脱出と外
体内に蓄積した魔素を排出するため、ダンジョンから脱出し、外の世界でしばらく暮らす必要がある。
そのため、配信をすぐに切り転移ポータルへと来ていた。
転移先を地上に設定し、転移ポータルを起動させると、ふわっとした浮遊感と共に視界が白く染まった。これが苦手なんだよな。
「Dランク以上限定! 前衛3名募集! 報酬は山分けだ!」
「Eランク以上限定! 支援系スキル持ち2名募集!1日あたり最低1万ゴールドは保証する!」
「ランク不問! 荷物持ち募集! 報酬は1日最低3000ゴールド!」
「いらっしゃい! お兄さん、ポーション買ってかない?火打ち石は足りてるかい?」
転移し終えたのと同時、白く染まっていた視界が開けると、外にはやはりたくさんの魔族がいた。
ダンジョン前は人間界と同じで賑わっており、露天を開くもの、臨時のパーティーメンバーの募集をするものなど様々だ。

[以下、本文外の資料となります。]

Lemma step_create now token user remember ip s a : store_ok now s -> shows now s a ->
  let o := OCreate now token user remember ip in
  (step sha o s).1 = (spec_step sha o a).1 /\ store_ok now (step sha o s).2 /\ shows now (step sha o s).2 (spec_step sha o a).2.
Proof.
  intros Hs Ha. cbn [step spec_step Create fst snd pruneLocked fmap option_fmap option_map]. split; [done|].
  assert (Hlt : 0 < if remember then sessionRememberTTL else sessionTTL) by by destruct remember.
  pose proof Hs as (_ & Hf & Hn & _). pose proof (make_room_sub sessionMax (live now (ss_byKey s))) as Hsub.
  apply session_saved.
  - done.
  - apply map_Forall_insert_2; [by split; cbn|]. eapply entries_sub; [|done..]. etransitivity; [apply Hsub|apply live_sub].
  - pose proof (make_room_size sessionMax (live now (ss_byKey s)) ltac:(done)) as Hr. unfold sessionMax in *.
    match goal with |- (size (<[?k := ?x]> ?m) <= _)%nat => pose proof (map_size_insert k x m) as Hi end.
    rewrite Hi. destruct (_ !! _); cbn [id]; lia.
  - rewrite live_insert, fmap_insert by (unfold alive; cbn; apply Z.ltb_lt; lia).
    rewrite live_insert by (unfold alive; cbn; apply Z.ltb_lt; lia). f_equal.
    rewrite <- live_strip, <- make_room_strip. unfold shows in Ha. by rewrite Ha.
Qed.
Lemma shows_lookup now s a k : shows now s a -> live now a !! k = strip <$> live now (ss_byKey s) !! k.
Proof. intros Ha. unfold shows in Ha. rewrite <- Ha. apply lookup_fmap. Qed.
Lemma step_lookup now token s a : store_ok now s -> shows now s a ->
  let r := step sha (OLookup now token) s in
  r.1 = (spec_step sha (OLookup now token) a).1 /\ store_ok now r.2 /\ shows now r.2 a.
Proof.
  intros Hs Ha. pose proof Hs as (_ & Hf & Hn & _). cbn [step spec_step fst snd]. unfold Lookup.
  destruct (String.eqb token ""); [done|]. pose proof (shows_lookup _ _ _ (sha token) Ha) as Hl. rewrite Hl, live_lookup.
  destruct (ss_byKey s !! sha token) as [x|] eqn:E; [|done]. destruct (alive now x) eqn:Ex; cbn [negb fmap option_fmap option_map].
  - destruct (sessionTouch <=? _); [|done]. split; [by destruct x|]. apply session_saved; [done| | |].
    + apply map_Forall_insert_2; [|done]. pose proof (Hf _ _ E) as [? ?]. by split; destruct x.
    + rewrite map_size_insert_Some by eauto. done.
    + rewrite live_insert by by destruct x. unfold shows in Ha. rewrite <- Ha, fmap_insert.
      apply insert_id. rewrite lookup_fmap, live_lookup, E, Ex. by destruct x.
  - split; [done|]. apply session_saved; [done| | |].
    + by apply map_Forall_delete.
    + pose proof (map_subseteq_size _ _ (delete_subseteq (ss_byKey s) (sha token))). lia.
    + rewrite (live_delete_dead _ _ _ x) by done. done.
Qed.
Lemma step_revoke now token s a : store_ok now s -> shows now s a ->
  let r := step sha (ORevoke now token) s in
  store_ok now r.2 /\ shows now r.2 (spec_step sha (ORevoke now token) a).2.
Proof.
  intros Hs Ha. pose proof Hs as (_ & Hf & Hn & _). cbn [step spec_step fst snd]. unfold Revoke.
  destruct (String.eqb token ""); [done|]. destruct (ss_byKey s !! sha token) as [x|] eqn:E.
  - apply session_saved; [done| | |].
    + by apply map_Forall_delete.
    + pose proof (map_subseteq_size _ _ (delete_subseteq (ss_byKey s) (sha token))). lia.
    + rewrite !live_delete, fmap_delete. unfold shows in Ha. by rewrite Ha.
  - split; [done|]. unfold shows. rewrite live_delete, delete_id; [done|]. by rewrite (shows_lookup now s a), live_lookup, E.
Qed.
Lemma imap_size (f : string -> Session -> option Session) (m : Sessions) : (size (map_imap f m) <= size m)%nat.
Proof.
  rewrite <- !size_dom. apply subseteq_size. intros k. rewrite !elem_of_dom, map_lookup_imap.
  intros [x H]. destruct (m !! k); [eauto|done].
Qed.
Lemma step_revoke_all now keep u s a : store_ok now s -> shows now s a ->
  let r := step sha (ORevokeAll now keep u) s in
  store_ok now r.2 /\ shows now r.2 (spec_step sha (ORevokeAll now keep u) a).2.
Proof.
  intros Hs Ha. pose proof Hs as (_ & Hf & Hn & _). cbn [step spec_step fst snd]. unfold RevokeAllRename.
  set (k := if String.eqb keep "" then _ else _). clearbody k.
  assert (Hv : strip <$> live now (map_imap (revoked_entry k u) (ss_byKey s)) = live now (map_imap (revoked_entry k u) a)).
  { rewrite !live_imap, strip_imap. unfold shows in Ha. by rewrite Ha. }
  destruct (bool_decide_reflect (map_imap (revoked_entry k u) (ss_byKey s) = ss_byKey s)) as [He|He].
  - split; [done|]. unfold shows. by rewrite <- Hv, He.
  - apply session_saved; [done| | |done].
    + intros key x Hx. rewrite map_lookup_imap in Hx. destruct (ss_byKey s !! key) as [y|] eqn:E; [|done].
      pose proof (Hf _ _ E) as [? ?]. cbn in Hx. unfold revoked_entry in Hx. destruct (negb _); [done|].
      destruct (_ && _); injection Hx as <-; by split; destruct y.
    + pose proof (imap_size (revoked_entry k u) (ss_byKey s)). lia.
Qed.
Lemma prune_id now (m : Sessions) : (pruneLocked now m).2 = false -> live now m = m.
Proof.
  cbn. intros H. apply negb_false_iff in H. rewrite forallb_forall in H. apply map_eq. intros k. rewrite live_lookup.
  destruct (m !! k) as [x|] eqn:E; [|done]. apply elem_of_map_iter in E. apply list_elem_of_In in E. rewrite (H _ E : alive now x = true). done.
Qed.
Lemma step_list now s a : store_ok now s -> shows now s a ->
  let r := step sha (OList now) s in
  r.1 = (spec_step sha (OList now) a).1 /\ store_ok now r.2 /\ shows now r.2 a.
Proof.
  intros Hs Ha. pose proof Hs as (_ & Hf & Hn & _). cbn [step spec_step fst snd]. unfold List_sessions.
  pose proof (prune_id now (ss_byKey s)) as Hid. cbn [pruneLocked fst snd] in *.
  assert (Hl : strip <$> live now (live now (ss_byKey s)) = live now a) by (rewrite live_later by lia; exact Ha).
  assert (Hans : merge_sort newer (map snd (map_iter (live now a))) = map strip (merge_sort newer (map snd (map_iter (live now (ss_byKey s)))))).
  { unfold shows in Ha. rewrite <- Ha, map_iter_fmap, <- merge_sort_strip. f_equal. rewrite !map_map. done. }
  rewrite Hans. destruct (negb _).
  - destruct (session_saved now s (live now (ss_byKey s)) a) as [H1 H2]; [done|..|done|].
    1,2: by apply (entries_sub _ _ (live_sub now (ss_byKey s))).
    assert (Hk : ss_byKey (saveLocked true (s <| ss_byKey := live now (ss_byKey s) |>)) = live now (ss_byKey s)).
    { unfold saveLocked. destruct s as [[] f e m]; done. }
    rewrite Hk. done.
  - rewrite (Hid eq_refl). destruct s as [p f e m]. done.
Qed.
Lemma step_epoch now e s a : store_ok now s -> shows now s a ->
  let r := step sha (OSetEpoch now e) s in store_ok now r.2 /\ shows now r.2 a.
Proof.
  intros Hs Ha. pose proof Hs as (Hp & Hf & Hn & _). cbn [step snd]. unfold SetEpoch. destruct (String.eqb _ _); [done|].
  destruct (save_ok now (s <| ss_epoch := e |>)) as [H1 H2]; [by destruct s..|]. split; [done|]. unfold shows. rewrite H2. by destruct s.
Qed.
(** A restart finds exactly the live sessions. *)
Lemma restart_live now s : store_ok now s ->
  NewSessionStoreEpoch now (ss_path s) (ss_file s) (ss_epoch s) = s <| ss_byKey := live now (ss_byKey s) |>.
Proof.
  intros (Hp & Hf & Hn & Hfile). unfold NewSessionStoreEpoch, load. cbn [ss_path ss_file ss_epoch]. destruct s as [p f e m]. cbn in *. subst p.
  cbn [negb]. unfold file_ok in Hfile. cbn [ss_file ss_epoch ss_byKey] in Hfile. destruct f as [f|].
  - destruct Hfile as (He & Hnd & Hfo & Hlen & Hl). rewrite He, String.eqb_refl. cbn [negb]. rewrite andb_false_r.
    rewrite restarted by done. pose proof (map_subseteq_size _ _ (live_sub now (list_to_map (sf_Sessions f)))) as Hsz.
    assert (Hsz' : (size (list_to_map (sf_Sessions f) : Sessions) <= 50)%nat).
    { rewrite <- size_dom, dom_list_to_map_L. rewrite size_list_to_set by done. by rewrite length_fmap. }
    rewrite make_room_id by (unfold sessionMax; lia). by rewrite Hl.
  - by rewrite Hfile.
Qed.
Lemma restart_other now s epoch : store_ok now s -> epoch <> ""%string -> epoch <> ss_epoch s ->
  ss_byKey (NewSessionStoreEpoch now (ss_path s) (ss_file s) epoch) = ∅.
Proof.
  intros (Hp & _ & _ & Hfile) He Hne. unfold NewSessionStoreEpoch, load, file_ok in *. cbn [ss_path ss_file ss_epoch]. rewrite Hp. cbn [negb].
  destruct (ss_file s) as [f|]; [|done]. destruct Hfile as (-> & _).
  rewrite (proj2 (String.eqb_neq epoch "") He), (proj2 (String.eqb_neq (ss_epoch s) epoch)) by done. done.
Qed.
Lemma live_ok now s : store_ok now s -> store_ok now (s <| ss_byKey := live now (ss_byKey s) |>).
Proof.
  intros (Hp & Hf & Hn & Hfile). destruct (entries_sub _ _ (live_sub now (ss_byKey s)) Hf Hn). destruct s as [p f e m]. split_and!; [done..|].
  unfold file_ok in *. cbn in *. rewrite (live_later now now m) by lia. done.
Qed.
Lemma step_restart now s a : store_ok now s -> shows now s a ->
  let r := step sha (ORestart now) s in store_ok now r.2 /\ shows now r.2 a.
Proof.
  intros Hs Ha. cbn [step snd]. rewrite restart_live by done. split; [by apply live_ok|]. unfold shows in *.
  destruct s as [p f e m]. cbn in *. by rewrite live_later by lia.
Qed.
End Simulation.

ジロジロと見て目をつけられるのは勘弁だが、やはり気になるな。身体から生えている角や尻尾。魔族の特徴とも言えるその異形な身体の1部は、まるで魔物に変化した時の俺にそっくりであった。
しかし、人間によく似た身体に角などが付属しているだけなので、見た目は俺に比べたら100倍ましだ。
何たってこっちは、あの禍々しい肌の色や質感、浮き出る血管や異常な体つきなど、全てが魔物に変化してしまうのだから。
しかし、なんというか。皆格好が暗めで、黒系や闇系の装備が多いな。
人間界は光系や火系が人気で、成金のような金ピカの格好をしているような奴も結構いたんだが、こっちは暗黒騎士や暗殺者、死霊術師や呪術師のような格好が流行っているらしい。
自分も魔鉱石の鎧にゴブリンの仮面というイカれた装備ではあるが、それが全く問題にならないほど周囲もイカれている。流石は魔界だ。
おっと、もちろん俺は好きでこんなイカれた格好をしているわけじゃないよ。
配信と違い、顔にモザイクをかける機能なんて現実には存在しないため、人間であることがバレないよう仮面で顔つきを誤魔化しているのだ。
しかし、これだけの魔族がダンジョンの前にいるのにも関わらず、ダンジョン内では全く出会わなかったな。
攻略がまだあまり進んでいない新しいダンジョンなのか。それともこの周辺の魔族の冒険者のレベルが低くて攻略が進んでいないのか。
もしくは反対で、30階層なんて既に皆攻略済みで立ち寄ることがないのか。まあ、視聴者の反応や今見る限りだと、こっちの線は薄そうだ。
考え事をして立ちすくんでいたためか、少し魔族たちからの視線を感じる。さっさと移動しよう。ひとまず、魔族の集落でも探すとするかな。